In advance of Governor Romney’s speech at Liberty University today, McKay Coppins at Buzzfeed Politics wrote an article titled “At Liberty, Mormon Cultist for President” in which he expounds on the general intolerance of Liberty University.
His evidence? A single Liberty University course:
Theology 678–Western and New Religions
The history, doctrines, and present state of the major cults such as Mormonism, Christian Science, Jehovah’s Witnesses and Seventh Day Adventism. The course will also include a study of the Occult Movement. Emphasis is placed on the errors of these groups and on methods and materials for confronting them effectively.
Coppins takes that isolated course to stipulate this: [emphasis added]
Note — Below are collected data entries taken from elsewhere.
(** All of memory zeroed, as the loader leaves the static variables. *)
Definition cold : kernel := {|
  k_init := 0; k_pmm := qos_pmm_reset; k_vmm := qos_vmm_reset; k_sched := qos_sched_reset; k_softirq := qos_softirq_reset;
  k_timers := qos_timer_reset; k_napi := qos_napi_reset; k_kthreads := qos_kthread_reset (replicate 64 (replicate 32 0));
  k_workqueue := qos_workqueue_reset; k_vfs := qos_vfs_reset; k_drivers := qos_drivers_reset; k_io := io_reset qos_net_reset;
  k_table := table_reset; k_mods := mods_reset; k_procs := qos_proc_reset
|}.

Lemma cold_static : static_ok cold.
Proof. split; [done|]. apply (bool_decide_unpack _). vm_compute. exact I. Qed.

Lemma kernel_entry_all_or_nothing_witness :
  (qos_kernel_entry demo_image (Some (0x500000, demo_boot 0x600000)) cold).1 = 0
  ∧ (qos_kernel_entry demo_image None cold).1 = -1.
Proof.
  split.
  - pose proof (kernel_entry_all_or_nothing demo_image (Some (0x500000, demo_boot 0x600000)) cold ltac:(done) cold_static) as H.
    destruct (qos_kernel_entry _ _ _) as [r k']. destruct (qos_pmm_init _ _ _) as [found p] eqn:E.
    replace found with 0 in H by (apply (f_equal fst) in E; vm_compute in E; done). apply H.
  - pose proof (kernel_entry_all_or_nothing demo_image None cold ltac:(done) cold_static) as H.
    destruct (qos_kernel_entry _ _ _) as [r k']. destruct (qos_pmm_init _ _ _) as [found p]. apply H.
Defined.

(** ** Time *)

(** Between ticks: the boot-time handlers are registered, nothing is
    pending and no live timer is marked. *)
Record quiet (img : image) (k : kernel) : Prop := {
  qu_handlers : ∃ rest, handlers (k_softirq k) = i_timer_handler img :: rest;
  qu_softirq : softirq_wf (k_softirq k);
  qu_mask : pending_mask (k_softirq k) = 0;
  qu_timers : timers_wf (k_timers k);
  qu_marks : Forall (λ t, Timer.used t = true → Timer.pending t = false) (g_timers (k_timers k))
}.

Lemma no_newly_due now ts :
  Forall (λ t, Timer.used t = true → Timer.pending t = false) ts → existsb (newly_due now) ts = false →
  after_tick now <$> ts = ts ∧ mark now <$> ts = ts ∧ mjoin (expired_calls now <$> ts) = [].
Proof.
  induction 1 as [|t ts Ht _ IH]; intros Hd; [done|]. cbn [existsb] in Hd. apply orb_false_iff in Hd as [Hd Hd'].
  destruct (IH Hd') as (E1 & E3 & E2). rewrite !fmap_cons, E1, E3. unfold mark. rewrite Hd.
  change (mjoin (expired_calls now t :: ?l)) with (expired_calls now t ++ mjoin l). rewrite E2.
  unfold newly_due in Hd. unfold after_tick, expired_calls.
  destruct (Timer.used t); [|done]. rewrite Ht in Hd by done. cbn [andb negb] in Hd.
  destruct (expires t <=? now); [done|]. done.
Qed.

(** With only the timer vector pending, one handler runs. *)
Lemma run_one_vector {W} `{Lens W softirq} (call : Z → Z → W → W) h (w : W) :
  pending_mask (view w) = 1 → handlers (view w) !! 0%nat = Some h → h ≠ 0 →
  let w1 := upd (set_mask 0 (view w)) w in
  let w2 := call h (default 0 (handler_ctx (view w) !! 0%nat)) w1 in
  pending_mask (view w2) = 0 → qos_softirq_run call 9 w = Some (1, w2).
Proof.
  intros Hm Hh Hne w1 w2 H2. assert (softirq_dispatch call 0 w = (1, w2)) as E.
  { unfold softirq_dispatch. cbv zeta. rewrite Hm. change (lowest_pending 1) with (Some 0%nat). cbv iota.
    rewrite Hh. change (default 0 (Some h)) with h. by rewrite (proj2 (Z.eqb_neq h 0)). }
  unfold qos_softirq_run. change 9%nat with (S (S 7)). generalize 7%nat. intros n. cbn [softirq_loop].
  rewrite Hm, E. cbn [Z.eqb negb]. by rewrite H2.
Qed.

(** C35: Time passes. In a kernel whose softirqs are quiet, accounting for
    [elapsed] ticks and running the softirqs returns, and has called the callback
    of every live timer whose deadline has come exactly once, in slot order,
    rescheduled the periodic timers and released the one-shot ones; the run
    handled one vector if a deadline was reached and none otherwise, and nothing
    else of the kernel changed. The handler that does this is the one [timer_init]
    registered at boot. (Callbacks leave the timer table and the softirqs alone, and
    the clock stays 2^32 ticks below the top of its 64 bits.) *)
Theorem kernel_tick_runs_due_timers img cb poll fuel elapsed k :
  image_ok img → quiet img k →
  (∀ fn c, Prelude.frames (S := timers) (cb fn c)) → (∀ fn c, Prelude.frames (S := softirq) (cb fn c)) →
  let ts := g_timers (k_timers k) in
  let now := g_jiffies (k_timers k) + elapsed in
  0 < elapsed → now + 2 ^ 32 <= 2 ^ 64 → now + 1 < Z.of_nat fuel →
  qos_softirq_run (kernel_call img cb poll fuel) 9 (qos_timer_tick elapsed k)
  = Some (if existsb (newly_due now) ts then 1 else 0,
          set_timers {| g_timers := after_tick now <$> ts; g_jiffies := now |}
            (run_calls cb (mjoin (expired_calls now <$> ts)) k)).
Proof.
  intros (Hth & _) [[rest Hh] Hsw Hm Htw Hmk] Hft Hfs ts now He Hn Hfu.
  assert (0 <= now) as Hn0 by (destruct (tw_now _ Htw); unfold now; lia).
  unfold qos_timer_tick. rewrite (proj2 (Z.eqb_neq _ _)) by lia. change (view k) with (k_timers k). fold ts.
  rewrite wrap_small by (unfold in_width, now in *; lia). fold now. fold (mark now).
  change (upd ?t k) with (set_timers t k). set (w := set_timers _ k).
  assert (Hw : w = upd (set_mask 0 (k_softirq k)) w).
  { rewrite <- (upd_view (S := softirq) w) at 1. f_equal. unfold w. cbn. destruct (k_softirq k). cbn in *. by subst. }
  assert (Hfire : timer_softirq_handler cb fuel w
    = Some (set_timers {| g_timers := after_tick now <$> ts; g_jiffies := now |} (run_calls cb (mjoin (expired_calls now <$> ts)) k))).
  { rewrite (handler_after_mark cb ts now fuel w Hft); try apply Htw; try done.
    unfold w. change (set_timers ?t k) with (upd t k). by rewrite (run_calls_frames cb _ Hft). }
  destruct (existsb (newly_due now) ts) eqn:Ed.
  - cbn [raise softirq_port snd]. set (w1 := upd _ w).
    assert (view w1 = {| handlers := handlers (k_softirq k); handler_ctx := handler_ctx (k_softirq k); pending_mask := 1 |}) as Hv1.
    { unfold w1. rewrite view_upd. change (view w) with (k_softirq k). unfold qos_softirq_raise. cbn. by rewrite Hm. }
    assert (upd (set_mask 0 (view w1)) w1 = w) as Hw1.
    { unfold w1 at 2. rewrite upd_upd, Hv1. by rewrite Hw at 2. }
    assert (∀ c, kernel_call img cb poll fuel (i_timer_handler img) c w
      = set_timers {| g_timers := after_tick now <$> ts; g_jiffies := now |} (run_calls cb (mjoin (expired_calls now <$> ts)) k)) as Hc.
    { intros c. unfold kernel_call. by rewrite Z.eqb_refl, Hfire. }
    rewrite (run_one_vector _ (i_timer_handler img)); rewrite ?Hw1, ?Hc, ?Hv1; [done|done|by cbn; rewrite Hh|done|].
    change (k_softirq (set_timers ?t ?k')) with (k_softirq k').
    change (pending_mask (view (S := softirq) (run_calls cb (mjoin (expired_calls now <$> ts)) k)) = 0).
    by rewrite (frames_view (S := softirq) _ k (run_calls_frames cb _ Hfs)).
  - destruct (no_newly_due now ts Hmk Ed) as (E1 & E3 & E2). rewrite E1, E2. unfold qos_softirq_run. cbn [softirq_loop].
    change (view w) with (k_softirq k). rewrite Hm. unfold w. by rewrite E3.
Qed.




(** A one-shot timer due after three ticks and a later one; the callback leaves
    its arguments in [k_init]. *)
Definition demo_ticking : kernel :=
  set_timers (qos_timer_add 9 0 300 3 (qos_timer_add 3 0 100 1 qos_timer_reset).2).2
    (booted demo_image qos_pmm_reset (replicate 64 (replicate 32 0))).

Definition demo_cb (fn c : Z) (k : kernel) : kernel := set_init (1000 * fn + c) k.

Lemma demo_quiet : quiet demo_image demo_ticking.
Proof.
  split.
  - by exists [12; 13; 0; 0; 0; 0; 0].
  - split; [done..|by vm_compute].
  - done.
  - split; [done| |by vm_compute]. apply (bool_decide_unpack _). vm_compute. exact I.
  - apply (bool_decide_unpack _). vm_compute. exact I.
Qed.

Lemma kernel_tick_runs_due_timers_witness :
  ∃ k, qos_softirq_run (kernel_call demo_image demo_cb (λ _ _ _ k, (0, k)) 100) 9 (qos_timer_tick 3 demo_ticking) = Some (1, k)
       ∧ k_init k = 100001.
Proof.
  pose proof (kernel_tick_runs_due_timers demo_image demo_cb (λ _ _ _ k, (0, k)) 100 3 demo_ticking ltac:(done) demo_quiet
    ltac:(by intros fn c t []) ltac:(by intros fn c t []) ltac:(lia)) as H.
  change (g_jiffies (k_timers demo_ticking)) with 0 in H. cbn [Z.add] in H. specialize (H ltac:(lia) ltac:(lia)).
  eexists. split; [exact H|]. lazy. reflexivity.
Defined.
(** The mappings of an address space, each behind [before]. *)
Definition maps_text (before : list Z) (asid : Z) (k : kernel) : list Z :=
  concat ((λ i, match qos_vmm_mapping_get_as asid i true (k_vmm k) with
                | (0, Some m) => before ++ mapping_text i m | _ => [] end)
          <$> seqZ 0 (qos_vmm_mapping_count_as asid (k_vmm k))).

Definition proc_text (k : kernel) (n pid : Z) : list Z :=
  lit "Proc" ++ dec n ++ lit ":\tpid=" ++ dec pid ++ lit " name=" ++ or_none (proc_name pid k)
  ++ lit " maps=" ++ dec (qos_vmm_mapping_count_as pid (k_vmm k))
  ++ (if pid =? qos_sched_current (k_sched k) then lit " current" else [])
  ++ (if pid =? qos_vmm_get_asid (k_vmm k) then lit " asid" else [])
  ++ lit "\n" ++ maps_text (lit "  P" ++ dec pid) pid k.

(** The live processes with a pid below 256, in order and numbered from 0. *)
Definition live_pids (k : kernel) (l : list Z) : list Z := filter (λ p, qos_proc_alive p (k_procs k) ≠ 0) l.

Definition procs_text (k : kernel) (seen : Z) (l : list Z) : list Z :=
  concat (imap (λ i p, proc_text k (seen + Z.of_nat i) p) (live_pids k l)).
(** Unmapping undoes mapping. If MMAP succeeds on a range none of whose pages
    was mapped, MUNMAP of the same range succeeds and every address space is as
    it was before. *)
Theorem mmap_munmap_roundtrip va len flags s r s1 :
  vmm_wf s → in_width 64 va → in_width 64 len →
  (∀ a, a ∈ run va (page_count len) → cur s !! a = None) →
  sys_mmap va len flags s = Some (r, s1) → r ≠ -1 →
  ∃ s2, sys_munmap va len s1 = Some (0, s2) ∧ vmm_wf s2 ∧ vmm_abs s2 = vmm_abs s.
Proof.
  intros Hwf Hva [Hl _] Hfree E1 Hr. destruct (sys_mmap_ok va len flags s Hwf Hva Hl) as (r' & s' & M & E & Hm & Ho).
  rewrite E1 in E. injection E as <- <-. destruct Ho as [(-> & Hv0 & Hl0 & Hal & HM)|[(-> & _)|(-> & _)]]; [|done..].
  pose proof (moves_cur _ _ _ Hwf Hm) as Hc1.
  destruct (sys_munmap_ok va len s1 (proj1 Hm) Hva Hl) as (r2 & s2 & M2 & E2 & Hm2 & Ho2). rewrite Hc1 in Ho2.
  destruct Ho2 as [(-> & _ & _ & _ & HM2)|[(-> & [?|[?|?]] & _)|(-> & i & Hi & Hn & _)]]; [|done|done|congruence|].
  - exists s2. split; [done|]. split; [apply Hm2|]. pose proof (moves_trans _ _ _ _ _ Hm Hm2) as [_ ->].
    replace M2 with (cur s); [symmetry; apply (moves_refl s Hwf)|]. apply map_eq. intros a. rewrite HM2, HM.
    destruct (decide (a ∈ run va (page_count len))) as [Ha|Ha]; [by apply Hfree|done].
  - exfalso. rewrite HM, decide_True in Hn; [done|]. apply elem_of_run. by exists i.
Qed.

Lemma mmap_munmap_roundtrip_witness :
  ∃ s1 s2, sys_mmap 4096 8192 0 qos_vmm_reset = Some (4096, s1) ∧ sys_munmap 4096 8192 s1 = Some (0, s2) ∧ vmm_abs s2 = vmm_abs qos_vmm_reset.
Proof.
  destruct (mmap_into_empty 4096 8192 0 qos_vmm_reset vmm_wf_reset) as (s1 & _ & E & _); [done..|apply Nat.leb_le; reflexivity|reflexivity|].
  destruct (mmap_munmap_roundtrip 4096 8192 0 qos_vmm_reset (i64 4096) s1 vmm_wf_reset) as (s2 & E2 & _ & Ha); [done|done| |exact E|done|].
  - intros a _. assert (cur qos_vmm_reset = ∅) as -> by reflexivity. apply lookup_empty.
  - by exists s1, s2.
Defined.

(** A failing MMAP loses mappings. When the address space is full, MMAP on a
    range that begins with an already mapped page [va] and goes on to one that is
    not mapped returns -1, and [va], which was mapped before the call, is not
    mapped after it. *)
Theorem mmap_failure_unmaps va len flags s :
  vmm_wf s → in_width 64 va → va ≠ 0 → aligned_b va = true → 4096 < len →
  size (cur s) = 2048%nat → is_Some (cur s !! va) → cur s !! page va 1 = None →
  ∃ s', sys_mmap va len flags s = Some (-1, s') ∧ cur s' !! va = None.
Proof.
  intros Hwf Hva Hv0 Hal Hlen Hfull Hin Hout. assert (page va 0 = va) as Hp0 by (unfold page; rewrite Z.add_0_r; by apply wrap_small).
  assert (1 < page_count len)%nat as Hn by (apply page_count_gt; lia).
  destruct (sys_mmap_ok va len flags s Hwf Hva ltac:(lia)) as (r & s' & M & E & Hm & Ho).
  exists s'. rewrite (moves_cur _ _ _ Hwf Hm). destruct Ho as [(_ & _ & _ & _ & HM)|[(_ & [?|[?|?]] & _)|(-> & i & Hi & [_ Hni] & HM)]]; [|done|lia|congruence|].
  - exfalso. pose proof (cur_size s' (proj1 Hm)) as Hs. rewrite (moves_cur _ _ _ Hwf Hm), <- size_dom, (mapped_dom _ _ _ _ _ HM) in Hs.
    assert (dom (cur s) ⊂ dom (cur s) ∪ list_to_set (run va (page_count len))) as Hlt%subset_size.
    { split; [set_solver|]. intros Hsub. apply not_elem_of_dom in Hout. apply Hout, Hsub, elem_of_union_r, elem_of_list_to_set, elem_of_run. by exists 1%nat. }
    rewrite size_dom, Hfull in Hlt. lia.
  - split; [done|]. rewrite HM, decide_True; [done|]. apply elem_of_run. destruct i as [|i]; [|exists 0%nat; split; [lia|done]].
    exfalso. apply Hni, elem_of_union_l, elem_of_dom. by rewrite Hp0.
Qed.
The course is just one reminder that when Mitt Romney takes the stand on Saturday to deliver the commencement speech at Liberty U, he will be addressing more than 2,000 evangelical students who have been taught that his Mormon faith is a cult that must be defeated.
Can they really support a heretic for president?”
Wow.
First, one of the only programs that requires this course is the Master of Arts in Global Apologetics (as in “to speak in defense of”). There may be a handful of graduates at commencement tomorrow who have even taken the class. Other than that, non-religion undergraduate students are required to take an 18 credit (out of 121) mixture of Bible, theology, and evangelism classes.
I’m not even going to talk about wide-ranging views among conservative evangelical scholars as to what the definition of a cult is.
Yet Coppins misleadingly implies that “more than 2,000 evangelical students” attending commencement took a graduate level seminary course required for an apologetics degree and have monolithic beliefs concerning Mormonism.
Furthermore, Coppins fails to understand Evangelicals if he believes that they seek to “defeat” Mormonism, or in fact, any other religion.
Is a Mormon seeking to “defeat” the Baptist faith when he knocks on one’s door with the intent to persuade someone to become a Mormon? No.
Evangelicals and Mormons alike believe that their specific faith is the only way to avoid an eternally horrific life. Each one believes that he is being beneficent when he shares his beliefs.
And that is exactly the point of a degree in apologetics at Liberty University.
The curriculum is aimed at teaching students to logically yet civilly defend their faith and attempt to persuade others of its merits. The eventual goal is that the person whom they are engaging will come to the same conclusions, thereby avoiding hell.
The only faith I know of which attempts to “defeat” others when proselytizing is radical Islam. No matter what the left wants you to think, Jerry Falwell’s fundamentalism is nowhere near as intolerant as is radical Islam…or for that matter, leftism.
Mr. Coppins seems to indicate, based on conversations with a few students, that those who are okay with Romney speaking are surrounded by a vast majority of others who are picking up their pitchforks and torches.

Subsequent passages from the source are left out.